• TASK REQUIREMENTS:
Copy every record below exactly as it appears.

DATA below:

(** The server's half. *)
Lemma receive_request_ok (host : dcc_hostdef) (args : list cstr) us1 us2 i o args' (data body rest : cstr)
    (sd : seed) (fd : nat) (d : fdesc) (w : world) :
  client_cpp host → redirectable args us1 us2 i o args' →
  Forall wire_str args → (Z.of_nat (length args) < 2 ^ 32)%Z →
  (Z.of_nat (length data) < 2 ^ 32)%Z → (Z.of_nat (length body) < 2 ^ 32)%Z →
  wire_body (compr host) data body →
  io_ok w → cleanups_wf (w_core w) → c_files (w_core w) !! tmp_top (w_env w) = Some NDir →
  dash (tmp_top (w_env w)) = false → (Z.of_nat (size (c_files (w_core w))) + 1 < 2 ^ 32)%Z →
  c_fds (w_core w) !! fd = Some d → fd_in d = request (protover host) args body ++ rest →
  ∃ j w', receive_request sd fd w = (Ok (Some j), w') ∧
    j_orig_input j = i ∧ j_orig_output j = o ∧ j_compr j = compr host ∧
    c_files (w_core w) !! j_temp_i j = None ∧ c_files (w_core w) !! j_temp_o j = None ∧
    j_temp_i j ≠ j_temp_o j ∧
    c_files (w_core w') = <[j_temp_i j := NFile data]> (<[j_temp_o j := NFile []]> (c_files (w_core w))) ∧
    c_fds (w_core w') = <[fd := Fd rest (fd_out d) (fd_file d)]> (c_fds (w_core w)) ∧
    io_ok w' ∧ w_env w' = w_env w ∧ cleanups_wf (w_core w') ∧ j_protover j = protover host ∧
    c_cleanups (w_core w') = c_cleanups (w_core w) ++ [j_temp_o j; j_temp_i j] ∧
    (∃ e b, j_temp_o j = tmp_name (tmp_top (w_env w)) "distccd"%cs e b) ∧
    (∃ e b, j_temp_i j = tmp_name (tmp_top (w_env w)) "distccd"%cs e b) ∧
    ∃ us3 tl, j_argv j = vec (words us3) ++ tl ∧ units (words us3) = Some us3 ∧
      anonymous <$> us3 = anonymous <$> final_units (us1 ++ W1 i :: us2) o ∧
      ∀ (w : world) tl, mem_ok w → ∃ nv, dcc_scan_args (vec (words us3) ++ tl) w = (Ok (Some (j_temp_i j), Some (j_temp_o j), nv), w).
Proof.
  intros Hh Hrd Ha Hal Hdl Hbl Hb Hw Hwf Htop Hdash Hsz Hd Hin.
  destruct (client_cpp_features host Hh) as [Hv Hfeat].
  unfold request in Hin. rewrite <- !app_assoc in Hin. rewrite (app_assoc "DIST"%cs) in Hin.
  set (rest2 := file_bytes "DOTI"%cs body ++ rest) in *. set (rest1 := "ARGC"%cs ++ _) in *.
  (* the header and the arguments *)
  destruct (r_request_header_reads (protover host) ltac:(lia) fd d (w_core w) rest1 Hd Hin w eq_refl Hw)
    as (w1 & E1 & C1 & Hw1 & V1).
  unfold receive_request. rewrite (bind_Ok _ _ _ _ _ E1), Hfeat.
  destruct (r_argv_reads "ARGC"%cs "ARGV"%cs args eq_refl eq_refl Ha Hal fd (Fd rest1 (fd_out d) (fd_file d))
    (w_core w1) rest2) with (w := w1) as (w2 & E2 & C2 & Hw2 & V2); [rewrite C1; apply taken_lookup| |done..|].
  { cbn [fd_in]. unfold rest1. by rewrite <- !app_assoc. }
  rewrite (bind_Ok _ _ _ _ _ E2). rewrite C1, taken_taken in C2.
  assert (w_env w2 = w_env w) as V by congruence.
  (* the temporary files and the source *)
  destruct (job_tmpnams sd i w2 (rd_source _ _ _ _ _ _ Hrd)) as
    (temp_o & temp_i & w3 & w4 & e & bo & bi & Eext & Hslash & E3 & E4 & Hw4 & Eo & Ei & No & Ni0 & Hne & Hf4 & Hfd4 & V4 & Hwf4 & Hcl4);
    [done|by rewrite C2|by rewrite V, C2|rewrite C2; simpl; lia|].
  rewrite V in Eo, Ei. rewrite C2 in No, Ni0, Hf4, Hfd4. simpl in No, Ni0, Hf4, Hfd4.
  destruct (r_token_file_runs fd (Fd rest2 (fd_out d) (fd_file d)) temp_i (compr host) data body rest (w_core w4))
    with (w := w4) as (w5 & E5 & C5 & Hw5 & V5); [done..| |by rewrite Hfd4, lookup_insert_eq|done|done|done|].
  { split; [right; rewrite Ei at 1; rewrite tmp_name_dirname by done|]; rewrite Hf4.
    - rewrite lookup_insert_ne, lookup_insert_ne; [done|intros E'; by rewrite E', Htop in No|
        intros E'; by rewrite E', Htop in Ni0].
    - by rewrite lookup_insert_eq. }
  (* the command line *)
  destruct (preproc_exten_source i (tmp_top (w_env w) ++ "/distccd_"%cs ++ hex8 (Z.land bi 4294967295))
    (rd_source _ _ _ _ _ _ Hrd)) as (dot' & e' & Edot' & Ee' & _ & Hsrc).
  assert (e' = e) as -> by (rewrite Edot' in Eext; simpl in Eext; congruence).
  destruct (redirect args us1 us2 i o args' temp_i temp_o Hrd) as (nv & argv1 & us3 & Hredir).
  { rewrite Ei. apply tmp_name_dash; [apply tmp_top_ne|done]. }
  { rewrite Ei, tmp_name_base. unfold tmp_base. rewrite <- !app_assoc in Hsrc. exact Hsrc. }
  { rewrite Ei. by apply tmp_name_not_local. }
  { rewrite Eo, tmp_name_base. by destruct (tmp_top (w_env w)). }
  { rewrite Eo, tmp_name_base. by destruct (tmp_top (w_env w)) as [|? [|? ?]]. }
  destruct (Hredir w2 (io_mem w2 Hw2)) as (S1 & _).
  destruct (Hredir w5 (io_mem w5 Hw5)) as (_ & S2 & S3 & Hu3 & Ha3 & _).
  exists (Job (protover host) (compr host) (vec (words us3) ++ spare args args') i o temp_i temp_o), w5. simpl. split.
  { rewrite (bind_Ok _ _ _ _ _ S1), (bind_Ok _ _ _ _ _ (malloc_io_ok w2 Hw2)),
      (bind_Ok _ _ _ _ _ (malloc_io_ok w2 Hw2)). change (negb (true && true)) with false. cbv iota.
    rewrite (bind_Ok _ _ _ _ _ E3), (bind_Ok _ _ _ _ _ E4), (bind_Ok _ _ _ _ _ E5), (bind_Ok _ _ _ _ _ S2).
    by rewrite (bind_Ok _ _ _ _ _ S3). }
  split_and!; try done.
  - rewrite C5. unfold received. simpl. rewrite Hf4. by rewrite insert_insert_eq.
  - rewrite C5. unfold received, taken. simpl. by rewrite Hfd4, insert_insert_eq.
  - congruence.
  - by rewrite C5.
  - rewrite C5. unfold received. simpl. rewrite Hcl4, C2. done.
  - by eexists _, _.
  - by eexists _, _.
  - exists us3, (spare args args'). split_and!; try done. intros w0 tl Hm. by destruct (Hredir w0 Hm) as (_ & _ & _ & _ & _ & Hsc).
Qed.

End of DATA.

• RESPONSE TO THE TASK:
(** The server's half. *)
Lemma receive_request_ok (host : dcc_hostdef) (args : list cstr) us1 us2 i o args' (data body rest : cstr)
    (sd : seed) (fd : nat) (d : fdesc) (w : world) :
  client_cpp host → redirectable args us1 us2 i o args' →
  Forall wire_str args → (Z.of_nat (length args) < 2 ^ 32)%Z →
  (Z.of_nat (length data) < 2 ^ 32)%Z → (Z.of_nat (length body) < 2 ^ 32)%Z →
  wire_body (compr host) data body →
  io_ok w → cleanups_wf (w_core w) → c_files (w_core w) !! tmp_top (w_env w) = Some NDir →
  dash (tmp_top (w_env w)) = false → (Z.of_nat (size (c_files (w_core w))) + 1 < 2 ^ 32)%Z →
  c_fds (w_core w) !! fd = Some d → fd_in d = request (protover host) args body ++ rest →
  ∃ j w', receive_request sd fd w = (Ok (Some j), w') ∧
    j_orig_input j = i ∧ j_orig_output j = o ∧ j_compr j = compr host ∧
    c_files (w_core w) !! j_temp_i j = None ∧ c_files (w_core w) !! j_temp_o j = None ∧
    j_temp_i j ≠ j_temp_o j ∧
    c_files (w_core w') = <[j_temp_i j := NFile data]> (<[j_temp_o j := NFile []]> (c_files (w_core w))) ∧
    c_fds (w_core w') = <[fd := Fd rest (fd_out d) (fd_file d)]> (c_fds (w_core w)) ∧
    io_ok w' ∧ w_env w' = w_env w ∧ cleanups_wf (w_core w') ∧ j_protover j = protover host ∧
    c_cleanups (w_core w') = c_cleanups (w_core w) ++ [j_temp_o j; j_temp_i j] ∧
    (∃ e b, j_temp_o j = tmp_name (tmp_top (w_env w)) "distccd"%cs e b) ∧
    (∃ e b, j_temp_i j = tmp_name (tmp_top (w_env w)) "distccd"%cs e b) ∧
    ∃ us3 tl, j_argv j = vec (words us3) ++ tl ∧ units (words us3) = Some us3 ∧
      anonymous <$> us3 = anonymous <$> final_units (us1 ++ W1 i :: us2) o ∧
      ∀ (w : world) tl, mem_ok w → ∃ nv, dcc_scan_args (vec (words us3) ++ tl) w = (Ok (Some (j_temp_i j), Some (j_temp_o j), nv), w).
Proof.
  intros Hh Hrd Ha Hal Hdl Hbl Hb Hw Hwf Htop Hdash Hsz Hd Hin.
  destruct (client_cpp_features host Hh) as [Hv Hfeat].
  unfold request in Hin. rewrite <- !app_assoc in Hin. rewrite (app_assoc "DIST"%cs) in Hin.
  set (rest2 := file_bytes "DOTI"%cs body ++ rest) in *. set (rest1 := "ARGC"%cs ++ _) in *.
  (* the header and the arguments *)
  destruct (r_request_header_reads (protover host) ltac:(lia) fd d (w_core w) rest1 Hd Hin w eq_refl Hw)
    as (w1 & E1 & C1 & Hw1 & V1).
  unfold receive_request. rewrite (bind_Ok _ _ _ _ _ E1), Hfeat.
  destruct (r_argv_reads "ARGC"%cs "ARGV"%cs args eq_refl eq_refl Ha Hal fd (Fd rest1 (fd_out d) (fd_file d))
    (w_core w1) rest2) with (w := w1) as (w2 & E2 & C2 & Hw2 & V2); [rewrite C1; apply taken_lookup| |done..|].
  { cbn [fd_in]. unfold rest1. by rewrite <- !app_assoc. }
  rewrite (bind_Ok _ _ _ _ _ E2). rewrite C1, taken_taken in C2.
  assert (w_env w2 = w_env w) as V by congruence.
  (* the temporary files and the source *)
  destruct (job_tmpnams sd i w2 (rd_source _ _ _ _ _ _ Hrd)) as
    (temp_o & temp_i & w3 & w4 & e & bo & bi & Eext & Hslash & E3 & E4 & Hw4 & Eo & Ei & No & Ni0 & Hne & Hf4 & Hfd4 & V4 & Hwf4 & Hcl4);
    [done|by rewrite C2|by rewrite V, C2|rewrite C2; simpl; lia|].
  rewrite V in Eo, Ei. rewrite C2 in No, Ni0, Hf4, Hfd4. simpl in No, Ni0, Hf4, Hfd4.
  destruct (r_token_file_runs fd (Fd rest2 (fd_out d) (fd_file d)) temp_i (compr host) data body rest (w_core w4))
    with (w := w4) as (w5 & E5 & C5 & Hw5 & V5); [done..| |by rewrite Hfd4, lookup_insert_eq|done|done|done|].
  { split; [right; rewrite Ei at 1; rewrite tmp_name_dirname by done|]; rewrite Hf4.
    - rewrite lookup_insert_ne, lookup_insert_ne; [done|intros E'; by rewrite E', Htop in No|
        intros E'; by rewrite E', Htop in Ni0].
    - by rewrite lookup_insert_eq. }
  (* the command line *)
  destruct (preproc_exten_source i (tmp_top (w_env w) ++ "/distccd_"%cs ++ hex8 (Z.land bi 4294967295))
    (rd_source _ _ _ _ _ _ Hrd)) as (dot' & e' & Edot' & Ee' & _ & Hsrc).
  assert (e' = e) as -> by (rewrite Edot' in Eext; simpl in Eext; congruence).
  destruct (redirect args us1 us2 i o args' temp_i temp_o Hrd) as (nv & argv1 & us3 & Hredir).
  { rewrite Ei. apply tmp_name_dash; [apply tmp_top_ne|done]. }
  { rewrite Ei, tmp_name_base. unfold tmp_base. rewrite <- !app_assoc in Hsrc. exact Hsrc. }
  { rewrite Ei. by apply tmp_name_not_local. }
  { rewrite Eo, tmp_name_base. by destruct (tmp_top (w_env w)). }
  { rewrite Eo, tmp_name_base. by destruct (tmp_top (w_env w)) as [|? [|? ?]]. }
  destruct (Hredir w2 (io_mem w2 Hw2)) as (S1 & _).
  destruct (Hredir w5 (io_mem w5 Hw5)) as (_ & S2 & S3 & Hu3 & Ha3 & _).
  exists (Job (protover host) (compr host) (vec (words us3) ++ spare args args') i o temp_i temp_o), w5. simpl. split.
  { rewrite (bind_Ok _ _ _ _ _ S1), (bind_Ok _ _ _ _ _ (malloc_io_ok w2 Hw2)),
      (bind_Ok _ _ _ _ _ (malloc_io_ok w2 Hw2)). change (negb (true && true)) with false. cbv iota.
    rewrite (bind_Ok _ _ _ _ _ E3), (bind_Ok _ _ _ _ _ E4), (bind_Ok _ _ _ _ _ E5), (bind_Ok _ _ _ _ _ S2).
    by rewrite (bind_Ok _ _ _ _ _ S3). }
  split_and!; try done.
  - rewrite C5. unfold received. simpl. rewrite Hf4. by rewrite insert_insert_eq.
  - rewrite C5. unfold received, taken. simpl. by rewrite Hfd4, insert_insert_eq.
  - congruence.
  - by rewrite C5.
  - rewrite C5. unfold received. simpl. rewrite Hcl4, C2. done.
  - by eexists _, _.
  - by eexists _, _.
  - exists us3, (spare args args'). split_and!; try done. intros w0 tl Hm. by destruct (Hredir w0 Hm) as (_ & _ & _ & _ & _ & Hsc).
Qed.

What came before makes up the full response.